What is promiscuous port? This is what Wikipedia says:
In computer networking, promiscuous mode or promisc mode is a mode for a wired network interface controller (NIC) or wireless network interface controller (WNIC) that causes the controller to pass all traffic it receives to the central processing unit (CPU) rather than passing only the frames that the controller is intended to receive. This mode is normally used for packet sniffing that takes place on a router or on a computer connected to a hub (instead of a switch)…
So how can this be related to virtual environment and virtual switch? VMware KB article 1002934 sheds some light here:
By default, a guest operating system’s virtual network adapter only receives frames that are meant for it. Placing the guest’s network adapter in promiscuous mode causes it to receive all frames passed on the virtual switch that are allowed under the VLAN policy for the associated portgroup. This can be useful for intrusion detection monitoring or if a sniffer needs to analyze all traffic on the network segment.
So does this mean enabling promiscuous port on a vSwitch will make all vSwitch frames visible to VM connected to such port? So let’s step back and explain how VMware vSwitch works. The main difference from a physical switch is that it does not learn MAC addresses by observing passing traffic (and that is why you hear sometimes networking people saying it is not a real switch). It instead relies on the the information the hypervisor (VMkernel) provides about VM vNIC MAC addresses. It basically knows that all vSwitch non uplink ports are used only by VMs (with known MAC addresses). So a frame originating on a VM connected to vSwitch will be either delivered to the right port on the same host (if it is in the same VLAN and matches the destination MAC) or sent to uplink (usually trunk) port. There it is either flooded or switched to the right port by the physical switching infrastructure depending if it is unknown or known unicast and eventually delivered to the right host (if it belongs to a VM) or to a physical device.
So if you think about this behavior described above it should be clear that VM connected to a promiscuous port or portgroup will not see all the vSwitch traffic but only the traffic that is accessible on the host where the VM resides.
Let’s have a look at the following example with three virtual machines (VM A, VM B, VM C) each on different ESX host (Host A, Host B, Host C) connected via physical switch (Port A, Port B, Port C):
All VMs are in the same portgroup of VMware vSphere Distributed Switch in VLAN 100, while the port of VM A is set as promiscuous.
So which traffic between VM B and C will and will not VM A see?
When VM B (with MAC B) will try to talk to VM C it will send broadcast ARP packet to find VM C MAC address (MAC C).

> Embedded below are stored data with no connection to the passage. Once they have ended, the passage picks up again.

(* ===== verification/NolSettle.v ===== *)
(** * Timers that are due and handlers that run

    [settle] lets the due timers of some elements go off, and their handlers run to the
    end.  For all elements, that leaves no timer that is due and no handler. *)
From S2P Require Import Prelude Nol NolInv NolRun NolFree NolAdd NolOps NolStep.

Definition due_now (w : nol_world) (p : Z) : bool :=
  match nol_mem w !! p, handler_of p (handlers w) with
  | Some e, None => match nol_timer e with Some t => t <=? nol_clock w | None => false end
  | _, _ => false
  end.

Definition run_handler (alloc_array : nol_world -> bool) (p : Z) : M nol_world unit :=
  handler_step alloc_array p;; handler_step alloc_array p.

Fixpoint settle (alloc_array : nol_world -> bool) (ps : list Z) : M nol_world unit :=
  match ps with
  | [] => mret ()
  | p :: ps =>
      run_handler alloc_array p;;
      b ← gets (fun w => due_now w p);
      (if (b : bool) then timer_fires p else mret ());;
      run_handler alloc_array p;;
      settle alloc_array ps
  end.

Definition elements_of (w : nol_world) : list Z := (map_to_list (nol_mem w)).*1.

Section Settle.
Context (alloc_array : nol_world -> bool) (channels : gset Z).
Implicit Types (w : nol_world) (l x ps : list Z) (p q f d : Z) (e : dfs_nolelem).

Abbreviation nol_inv := (NolInv.nol_inv channels).

#[local] Arguments handler_of : simpl never.

Lemma due_now_spec w p : due_now w p = true <-> due w p.
Proof.
  unfold due_now, due. split.
  - destruct (nol_mem w !! p) as [e|] eqn:He; [|done]. destruct (handler_of p (handlers w)) eqn:Hh; [done|].
    destruct (nol_timer e) as [t|] eqn:Ht; [|done]. intros Hle%Z.leb_le. by exists e, t.
  - intros (e & t & -> & -> & Hle & ->). by apply Z.leb_le.
Qed.

(** Nothing more happens to an element by itself before the clock goes on. *)
Definition settled w p : Prop :=
  handler_of p (handlers w) = None /\
  forall e t, nol_mem w !! p = Some e -> nol_timer e = Some t -> nol_clock w < t.

Lemma quiet_settled l l' w w' p : quiet l w l' w' -> settled w p -> settled w' p.
Proof.
  intros Hq [Hh Ht]. split; [by apply (q_handlers _ _ _ _ Hq)|]. intros e t He Het.
  destruct (q_timer _ _ _ _ Hq p e t He Het) as (e0 & He0 & Ht0). rewrite (q_clock _ _ _ _ Hq). eauto.
Qed.

(** What [settle] keeps. *)
Record calms l w l' w' : Prop := {
  c_clock : nol_clock w' = nol_clock w;
  c_works : works w w';
  c_kept : forall f d, nol_clock w < d -> kept l f d w -> kept l' f d w';
  c_tracked : forall f, tracked l f w -> tracked l' f w';
}.

Lemma calms_trans l1 l2 l3 w1 w2 w3 : calms l1 w1 l2 w2 -> calms l2 w2 l3 w3 -> calms l1 w1 l3 w3.
Proof.
  intros [C1 W1 K1 T1] [C2 W2 K2 T2]. split; [congruence|by eapply works_trans| |auto].
  intros f d Hd Hk. apply K2; [by rewrite C1|auto].
Qed.

Lemma quiet_calms l w l' w' : quiet l w l' w' -> works w w' -> calms l w l' w'.
Proof. intros [] Hw. split; auto. Qed.

Lemma handler_of_snoc q h hs :
  h_elem h <> q -> handler_of q (hs ++ [h]) = handler_of q hs.
Proof.
  intros Hne. unfold handler_of. induction hs as [|h' hs IH]; cbn.
  - by rewrite (proj2 (Z.eqb_neq _ _)).
  - by destruct (h_elem h' =? q).
Qed.

(** The timer goes off if it is due. *)
Lemma fire_runs l w p :
  nol_inv l [] w ->
  exists w', (if due_now w p then timer_fires p else mret ()) w = Ret tt w' /\ nol_inv l [] w' /\
    calms l w l w' /\ (forall q, settled w q -> q <> p -> settled w' q) /\
    (handler_of p (handlers w) = None ->
     forall e t, nol_mem w' !! p = Some e -> nol_timer e = Some t -> nol_clock w' < t).
Proof.
  intros Hinv. destruct (due_now w p) eqn:Hb.
  - apply due_now_spec in Hb. destruct (timer_fires_runs channels l [] w p Hinv Hb) as (e & w' & He & E & Hw' & Hinv' & Hk).
    exists w'. split_and!; [done|done| | |].
    + split; [by rewrite Hw'|by rewrite Hw'; right|done|]. rewrite Hw'.
      intros f [(q & eq & Hq & Heq & Hf)|[(h & Hh & Hhf)|Hr]]; [left|right; left|by right; right]; cbn.
      * destruct (decide (p = q)) as [->|Hne].
        -- exists q. rewrite lookup_insert_eq. eexists. split_and!; [done..|]. cbn. congruence.
        -- exists q, eq. by rewrite lookup_insert_ne.
      * exists h. split; [|done]. apply elem_of_app. by left.
    + rewrite Hw'. intros q [Hh Ht] Hne. split; cbn.
      * by rewrite handler_of_snoc by (cbn; congruence).
      * rewrite lookup_insert_ne by congruence. done.
    + rewrite Hw'. cbn. rewrite lookup_insert_eq. by intros _ ? ? [= <-].
  - exists w. split_and!; [done|done|split; auto; by right|done|].
    intros Hh e t He Ht. destruct (Z.lt_ge_cases (nol_clock w) t) as [|Hle]; [done|]. exfalso.
    assert (due_now w p = true); [|congruence]. apply due_now_spec. by exists e, t.
Qed.

(** Both parts of the handler. *)
Lemma handler_runs l w p :
  nol_inv l [] w ->
  exists l' w', run_handler alloc_array p w = Ret tt w' /\ nol_inv l' [] w' /\
    quiet l w l' w' /\ works w w' /\ handler_of p (handlers w') = None.
Proof.
  intros Hinv. destruct (handler_step_runs alloc_array channels l [] w p Hinv) as (l1 & w1 & E1 & Hinv1 & Q1 & W1 & P1).
  destruct (handler_step_runs alloc_array channels l1 [] w1 p Hinv1) as (l2 & w2 & E2 & Hinv2 & Q2 & W2 & P2).
  exists l2, w2. split_and!; [by unfold run_handler; rewrite (bind_ret _ _ _ _ _ E1)|done|by eapply quiet_trans|by eapply works_trans|].
  rewrite P1 in P2. unfold parts_left in P2.
  destruct (handler_of p (handlers w2)) as [h|]; [|done].
  destruct (handler_of p (handlers w)) as [h1|]; [destruct (h_stage h1)|]; by destruct (h_stage h).
Qed.

Lemma settle_one l w p (k : M nol_world unit) :
  nol_inv l [] w ->
  exists l' w', (run_handler alloc_array p;; b ← gets (fun w => due_now w p);
                 (if (b : bool) then timer_fires p else mret ());; run_handler alloc_array p;; k) w = k w' /\
    nol_inv l' [] w' /\ calms l w l' w' /\ forall q, settled w q \/ q = p -> settled w' q.
Proof.
  intros Hinv. destruct (handler_runs l w p Hinv) as (l1 & w1 & E1 & Hinv1 & Q1 & W1 & H1).
  destruct (fire_runs l1 w1 p Hinv1) as (w2 & E2 & Hinv2 & C2 & S2 & T2).
  destruct (handler_runs l1 w2 p Hinv2) as (l3 & w3 & E3 & Hinv3 & Q3 & W3 & H3).
  exists l3, w3. split_and!; [|done| |].
  - rewrite (bind_ret _ _ _ _ _ E1), bind_gets, (bind_ret _ _ _ _ _ E2), (bind_ret _ _ _ _ _ E3). done.
  - eapply calms_trans; [by apply quiet_calms|]. eapply calms_trans; [done|by apply quiet_calms].
  - intros q Hq. destruct (decide (q = p)) as [->|Hne].
    + split; [done|]. intros e t He Ht. destruct (q_timer _ _ _ _ Q3 p e t He Ht) as (e0 & He0 & Ht0).
      rewrite (q_clock _ _ _ _ Q3). by apply (T2 H1 e0).
    + destruct Hq as [Hq|]; [|done]. apply (quiet_settled _ _ _ _ _ Q3), S2; [|done].
      by apply (quiet_settled _ _ _ _ _ Q1).
Qed.

Lemma settle_runs ps : forall l w,
  nol_inv l [] w ->
  exists l' w', settle alloc_array ps w = Ret tt w' /\ nol_inv l' [] w' /\ calms l w l' w' /\
    forall q, settled w q \/ q ∈ ps -> settled w' q.
Proof.
  induction ps as [|p ps IH]; intros l w Hinv; cbn [settle].
  { exists l, w. split_and!; [done|done|split; auto; by right|]. intros q [Hq|Hq]; [done|].
    by apply elem_of_nil in Hq. }
  destruct (settle_one l w p (settle alloc_array ps) Hinv) as (l1 & w1 & E1 & Hinv1 & C1 & S1).
  destruct (IH l1 w1 Hinv1) as (l2 & w2 & E2 & Hinv2 & C2 & S2).
  exists l2, w2. split_and!; [by rewrite E1|done|by eapply calms_trans|].
  intros q Hq. apply S2. rewrite elem_of_cons in Hq. destruct Hq as [Hq|[->|Hq]]; auto.
Qed.

Lemma settled_elsewhere l w p : nol_inv l [] w -> settled w p \/ p ∈ elements_of w.
Proof.
  intros Hinv. destruct (nol_mem w !! p) as [e|] eqn:He.
  - right. unfold elements_of. apply list_elem_of_fmap. exists (p, e). by rewrite elem_of_map_to_list.
  - left. split; [|by rewrite He]. apply handler_of_none. intros (h & -> & Hh)%list_elem_of_fmap.
    destruct (ni_handler _ _ _ _ Hinv h Hh) as (eh & Heh & _). congruence.
Qed.

(** With every element settled, the list is of the channels whose periods go on. *)
Lemma all_settled l w :
  nol_inv l [] w -> (forall p, settled w p) ->
  handlers w = [] /\ Forall (running (nol_clock w)) (nol_list w).
Proof.
  intros Hinv Hs. assert (handlers w = []) as Hnil.
  { destruct (handlers w) as [|h hs] eqn:Hh; [done|]. destruct (Hs (h_elem h)) as [Hno _].
    rewrite Hh in Hno. unfold handler_of in Hno. cbn in Hno. by rewrite Z.eqb_refl in Hno. }
  split; [done|]. rewrite (nol_list_eq channels l [] w Hinv). apply Forall_forall.
  intros e (p & Hp & He)%elem_of_elems. destruct (ni_armed _ _ _ _ Hinv p e Hp He) as [[t Ht]|(h & Hh & _)].
  - destruct (ni_elem _ _ _ _ Hinv p e He) as [_ Htok]. destruct (Hs p) as [_ Hlt].
    unfold running. destruct (Htok t Ht); pose proof (Hlt e t He Ht); lia.
  - rewrite Hnil in Hh. by apply elem_of_nil in Hh.
Qed.

End Settle.
(** C7 fails on the program: the path [a/] has a separator, and its parent
    is [Root]. *)
Lemma trailing_separator_gives_root : ¬ root_iff_no_separator parent_folder.
Proof.
  intros H. destruct (H "a/") as [Himp _].
  destruct (Himp eq_refl) as [Hempty|Hcount]; discriminate.
Qed.

(** C7, amended. For every record whose folder path is present, the folder
    depth is the number of [/] in the path; it is missing when the path is.
    The parent path is [Root] when the path is missing or has no [/].
    Otherwise let [before] and [after] be the text in front of and behind the
    last [/]: the parent path is [before], taken from behind its last line
    feed when it has one, if that text and [after] are both non-empty, and
    [Root] if one of them is empty. *)
Theorem folder_depth_and_parent to_datetime now df out i r :
  load_data to_datetime now (Some df) = Returned (Some out) →
  out !! i = Some r →
  Folder_Level r = count_char "/" <$> Folder_Path r
  ∧ (Folder_Path r = None → Parent_Folder r = "Root")
  ∧ (∀ path, Folder_Path r = Some path → count_char "/" path = 0 →
       Parent_Folder r = "Root")
  ∧ (∀ before after,
       Folder_Path r = Some (before +:+ String "/" after) →
       count_char "/" after = 0 →
       Parent_Folder r = if decide (after = "" ∨ last_line before = "")
                         then "Root" else last_line before).
Proof.
  intros E Hi. destruct (load_data_inv _ _ _ _ E _ _ Hi) as (raw & _ & ->).
  simpl. fold (parent_folder (raw_Folder_Path raw)).
  split; [|split; [|split]].
  - destruct (raw_Folder_Path raw) as [path|]; simpl; [|reflexivity].
    by rewrite findall_slash.
  - by intros ->.
  - intros path -> Hno. by apply parent_folder_no_slash.
  - intros before after -> Hno. by apply parent_folder_last_slash.
Qed.

Lemma folder_depth_and_parent_witness :
  Parent_Folder (enrich (400 * ns_per_day)%Z sample_raw (Some 0%Z)) = "Projects".
Proof.
  refine (proj2 (proj2 (proj2
    (folder_depth_and_parent to_datetime_known (400 * ns_per_day)%Z
       [sample_raw] [enrich (400 * ns_per_day)%Z sample_raw (Some 0%Z)] 0
       (enrich (400 * ns_per_day)%Z sample_raw (Some 0%Z)) _ _)))
    "Projects" "a.pdf" _ _); reflexivity.
Defined.

(** ** The patterns of rule 3 *)

#[local] Arguments strip_prefix : simpl never.

Lemma drop_chars_add (a b : nat) (s : string) :
  drop_chars (a + b) s = drop_chars b (drop_chars a s).
Proof.
  revert s. induction a as [|a IH]; intros s; [reflexivity|].
  destruct s as [|c s]; simpl; [by destruct b|apply IH].
Qed.

#[local] Arguments drop_chars : simpl never.

Section Repetition.
Context {U : Unicode} {R : Type}.

(** A repetition followed by something that always succeeds keeps the
    longest run. *)
Lemma greedy_total (f : nat → R) (k : nat → string → option R) fuel :
  ∀ n s, (∀ m t, k m t = Some (f m)) →
         greedy_by decimal_len fuel n s k = Some (f (n + digit_run fuel s)).
Proof.
  induction fuel as [|fuel IH]; intros n s Hk; cbn [greedy_by digit_run].
  - by rewrite Hk, Nat.add_0_r.
  - destruct (decimal_len s) as [|j].
    + by rewrite Hk, Nat.add_0_r.
    + rewrite (IH _ _ Hk). by rewrite Nat.add_assoc.
Qed.

(** A repetition followed by something that fails in front of a character
    of the class is tried after the longest run only. *)
Lemma greedy_maximal (k : nat → string → option R) fuel :
  ∀ n s, (∀ m t, decimal_len t ≠ 0 → k m t = None) →
         greedy_by decimal_len fuel n s k
         = k (n + digit_run fuel s) (drop_chars (digit_run fuel s) s).
Proof.
  induction fuel as [|fuel IH]; intros n s Hk; cbn [greedy_by digit_run].
  - by rewrite Nat.add_0_r.
  - destruct (decimal_len s) as [|j] eqn:Hs.
    + by rewrite Nat.add_0_r.
    + rewrite (IH _ _ Hk), <- Nat.add_assoc, <- drop_chars_add.
      destruct (k _ _) eqn:Hlong; [reflexivity|].
      apply Hk. by rewrite Hs.
Qed.
End Repetition.

Section Tokens.
Context {U : Unicode}.
(** No decimal digit starts with a closing parenthesis. *)
Hypothesis paren_not_decimal : ∀ t, decimal_len (String ")" t) = 0.

Lemma exec_literal (p s : string) :
  exec (Lit p) 0 s [] (fun n _ _ => Some n) = literal_token p s.
Proof. reflexivity. Qed.

Lemma exec_version (s : string) :
  exec (Cat (Lit "_v") (Digits decimal_len)) 0 s [] (fun n _ _ => Some n)
  = version_token s.
Proof.
  unfold version_token, digits_at. simpl.
  destruct (strip_prefix "_v" s) as [t|]; [|reflexivity].
  destruct (decimal_len t) as [|j]; [reflexivity|].
  rewrite (greedy_total (fun n => n)) by done.
  rewrite decide_False by lia. first [reflexivity | f_equal; lia].
Qed.

Lemma exec_number (s : string) :
  exec (Cat (Lit "(") (Cat (Digits decimal_len) (Lit ")"))) 0 s []
       (fun n _ _ => Some n)
  = number_token s.
Proof.
  unfold number_token, digits_at. simpl.
  destruct (strip_prefix "(" s) as [t|]; [|reflexivity].
  destruct (decimal_len t) as [|j]; [reflexivity|].
  rewrite decide_False by lia.
  rewrite greedy_maximal.
  - rewrite <- drop_chars_add.
    destruct (strip_prefix ")" _); [|reflexivity].
    first [reflexivity | f_equal; simpl; lia].
  - intros m t' Ht'. destruct t' as [|c' t'']; [reflexivity|].
    unfold strip_prefix.
    destruct (Ascii.eqb_spec ")" c') as [<-|]; [|reflexivity].
    by rewrite paren_not_decimal in Ht'.
Qed.

(** At one position, [suffix_re] matches the token of the specification. *)
Lemma match_len_suffix (s : string) : match_len suffix_re s = token_at s.
Proof.
  change (match_len suffix_re s) with
    (match exec (Lit "_copy") 0 s [] (fun n _ _ => Some n) with
     | Some x => Some x
     | None =>
     match exec (Cat (Lit "_v") (Digits decimal_len)) 0 s []
                (fun n _ _ => Some n) with
     | Some x => Some x
     | None =>
     match exec (Cat (Lit "(") (Cat (Digits decimal_len) (Lit ")"))) 0 s []
                (fun n _ _ => Some n) with
     | Some x => Some x
     | None =>
     match exec (Lit "_final") 0 s [] (fun n _ _ => Some n) with
     | Some x => Some x
     | None => exec (Lit "_draft") 0 s [] (fun n _ _ => Some n)
     end end end end).
  rewrite !exec_literal, exec_version, exec_number. unfold token_at.
  destruct (literal_token "_copy" s), (version_token s), (number_token s),
    (literal_token "_final" s), (literal_token "_draft" s); reflexivity.
Qed.

Lemma sub_from_suffix (s : string) : ∀ skip,
  sub_from suffix_re skip s = remove_tokens_from skip s.
Proof.
  induction s as [|c s IH]; intros skip; simpl; [reflexivity|].
  destruct skip as [|j]; [|apply IH].
  rewrite match_len_suffix.
  destruct (token_at (String c s)) as [[|j]|]; by rewrite ?IH.
Qed.

Lemma sub_suffix (s : string) : Re.sub suffix_re s = remove_tokens s.
Proof. apply sub_from_suffix. Qed.
End Tokens.

Lemma at_eol_true (s : string) : at_eol s = true → s = "" ∨ s = String LF "".
Proof.
  destruct s as [|c [|c' s]]; simpl; try discriminate; [by left|].
  destruct (Ascii.eqb_spec c LF) as [->|]; [by right|discriminate].
Qed.

(** Case analysis on the prefixes and line ends a pattern looks at. *)
Ltac split_prefixes :=
  repeat match goal with
    | |- context [strip_prefix ?p ?t] =>
        let E := fresh "E" in
        destruct (strip_prefix p t) eqn:E;
        [apply strip_prefix_Some in E; try discriminate E; subst|]
    | |- context [at_eol ?t] =>
        let E := fresh "E" in
        destruct (at_eol t) eqn:E; [apply at_eol_true in E as [-> | ->]|]
    end.

(** [extension_re] matches a dot, one of the extensions and the end of the
    text or its final line feed, nothing else. *)
Lemma match_len_extension_Some (s : string) n :
  match_len extension_re s = Some n →
  s ∈ dotted <$> extensions
  ∨ s ∈ (fun e => dotted e +:+ String LF "") <$> extensions.
Proof.
  unfold match_len, extension_re. simpl.
  split_prefixes; intros H; try discriminate H;
    first [left; compute_done | right; compute_done].
Qed.
(** * The guessing game: [safe.c] and [vuln.c]

    A shallow embedding of the two C programs of the repository and of
    the C library calls they make.  Characters are [ascii] values, an
    [int] is a [Z] in the range of a 32-bit two's complement integer, a
    [char] array is a [list ascii] written by index, and a [char *] that
    points into an array is the list of the bytes from that position
    on.  An execution that reads or writes past the end of an array, or
    that asks [atoi] for a value an [int] cannot hold, has no behaviour
    in C: such an execution is [Undefined] here. *)

From Stdlib Require Import ZArith Lia Ascii String.
From stdpp Require Import base list strings.

Open Scope Z_scope.

(** ** Executions *)

Inductive fault : Type :=
  | OutOfBounds   (* access past the end of an array *)
  | Overflow.     (* result of [atoi] not representable as an [int] *)

Inductive outcome (A : Type) : Type :=
  | Ok (a : A)
  | Undefined (f : fault).
Arguments Ok {A} a.
Arguments Undefined {A} f.

#[global] Instance outcome_ret : MRet outcome := λ A a, Ok a.
#[global] Instance outcome_bind : MBind outcome := λ A B k m,
  match m with
  | Ok a => k a
  | Undefined f => Undefined f
  end.

(** ** Characters and arrays *)

Definition NUL : ascii := "000"%char.
Definition LF : ascii := "010"%char.

Definition chars (s : string) : list ascii := list_ascii_of_string s.

(** [*p] for a pointer [p] into an array. *)
Definition deref (p : list ascii) : outcome ascii :=
  match p with
  | [] => Undefined OutOfBounds
  | c :: _ => Ok c
  end.

(** [a[i] = c]. *)
Definition store (a : list ascii) (i : nat) (c : ascii) : outcome (list ascii) :=
  if decide (i < length a)%nat then Ok (<[i:=c]> a) else Undefined OutOfBounds.

(** [isdigit] and [isspace] of <ctype.h> in the C locale. *)
Definition isdigit (c : ascii) : bool :=
  let n := N_of_ascii c in (48 <=? n)%N && (n <=? 57)%N.

Definition isspace (c : ascii) : bool :=
  let n := N_of_ascii c in ((9 <=? n)%N && (n <=? 13)%N) || (n =? 32)%N.

Definition is_sign (c : ascii) : bool :=
  bool_decide (c = "-"%char) || bool_decide (c = "+"%char).

(** ** [is_number] (safe.c) *)

(** The loop [while ( *str) { if (!isdigit( *str)) return 0; str++; } return 1;]. *)
Fixpoint is_number_loop (str : list ascii) : outcome bool :=
  match str with
  | [] => Undefined OutOfBounds
  | c :: str' =>
      if bool_decide (c = NUL) then Ok true
      else if negb (isdigit c) then Ok false
      else is_number_loop str'
  end.

Definition is_number (str : list ascii) : outcome bool :=
  c ← deref str;
  let str := if is_sign c then tail str else str in   (* allow sign *)
  c ← deref str;
  if bool_decide (c = NUL) then Ok false                (* empty string *)
  else is_number_loop str.

(** ** The grammar of the specification

    [[+-]?[0-9]+]: an optional sign, then at least one decimal digit. *)

Definition ascii_digit (c : ascii) : Prop := c ∈ chars "0123456789".

Definition optional_sign (s : list ascii) : Prop :=
  s = [] ∨ s = chars "+" ∨ s = chars "-".

Definition numeral (s : list ascii) : Prop :=
  ∃ sign digits,
    s = sign ++ digits ∧ optional_sign sign ∧ digits ≠ [] ∧ Forall ascii_digit digits.

(** What is left of a text once an optional leading sign is consumed. *)
Definition after_sign (s : list ascii) : list ascii :=
  match s with
  | c :: s' => if is_sign c then s' else s
  | [] => []
  end.

(** A C string [s] stored at the start of an array: the bytes of [s],
    none of them NUL, then the terminator, then whatever follows. *)
Definition holds (s : list ascii) (a : list ascii) : Prop :=
  (NUL ∉ s) ∧ (∃ rest, a = s ++ NUL :: rest).

(** ** The C library, as the programs use it *)

(** Limits of [int]. *)
Definition INT_MIN : Z := - 2 ^ 31.
Definition INT_MAX : Z := 2 ^ 31 - 1.

Definition in_int_range (v : Z) : Prop := INT_MIN ≤ v ≤ INT_MAX.

(** *** [atoi]

    Blanks are skipped, an optional sign is taken, then the digits up
    to the first character that is not one; the value is the one
    [strtol] computes in base 10.  A value that an [int] cannot hold
    leaves the behaviour undefined. *)

Definition digit_value (c : ascii) : Z := Z.of_N (N_of_ascii c) - 48.

Fixpoint atoi_digits (acc : Z) (p : list ascii) : outcome Z :=
  match p with
  | [] => Undefined OutOfBounds
  | c :: p' =>
      if isdigit c then atoi_digits (10 * acc + digit_value c) p' else Ok acc
  end.

Definition atoi_signed (p : list ascii) : outcome Z :=
  c ← deref p;
  if bool_decide (c = "-"%char) then v ← atoi_digits 0 (tail p); Ok (- v)
  else if bool_decide (c = "+"%char) then atoi_digits 0 (tail p)
  else atoi_digits 0 p.

Fixpoint atoi_value (p : list ascii) : outcome Z :=
  match p with
  | [] => Undefined OutOfBounds
  | c :: p' => if isspace c then atoi_value p' else atoi_signed p
  end.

The physical switch will see the broadcast frame coming to Port B, will note the MAC B address on VLAN 100 is behind this port and will flood the frame to all other ports. vSwitch on host A will get this frame and forward it to all ports on VLAN 100 (it is a broadcast frame) thus to VM A.
VM B will get the ARP request and reply to it with unicast reply from MAC C to MAC B. Physical switch will enter the MAC C into its MAC table noting it is behind port C on VLAN 100 and switch the frame to already learned location of MAC B – to port B. vSwitch will then deliver the frame to VM B. As you can see no frame was delivered to host A and therefore VM A will not see the reply.
Now when communication between VM B and VM C has been established they can start talking with each other and physical switch knowing locations of MAC B and MAC C will switch the frames only between ports B and C of hosts B and C. VM A will see nothing from this unicast communication.
After while the MAC table on the physical switch will expire (if it has shorter timeout than VM B or C ARP cache). In such case it will forget the location of MAC B or C and will flood frame to B (or C) to all VLAN 100 ports and only then VM A will get the frame as the flooded frame reached host A as well.
Broadcast and possibly multicast traffic from VM B or C will reach host A and thus VM A as well.
This should debunk the myth that promiscuous port can be used for packet sniffing. For that you need port mirroring.
There are however use cases for promiscuous port and these are related to the (non-)learning behavior of vSwitch. If VM A would like to see traffic for additional MAC address D which is not hardcoded to its vNIC promiscuous port is requirement. Examples of such use case are nested VMs (VM A is virtual ESXi host) or floating MAC for highly available load balancing VMs (MAC masquarade). As the MAC D responds to ARP requests the physical switch will learn that MAC D is behind port A and will deliver the frame properly. vSwitch on host A will then flood the traffic to all promiscuous ports in the VLAN on the host as it does not know otherwise where to deliver it. Read William Lam’s article how to improve efficiency of this through VMware Fling (VMkernel vib plugin) that gives vSwitch learning ability.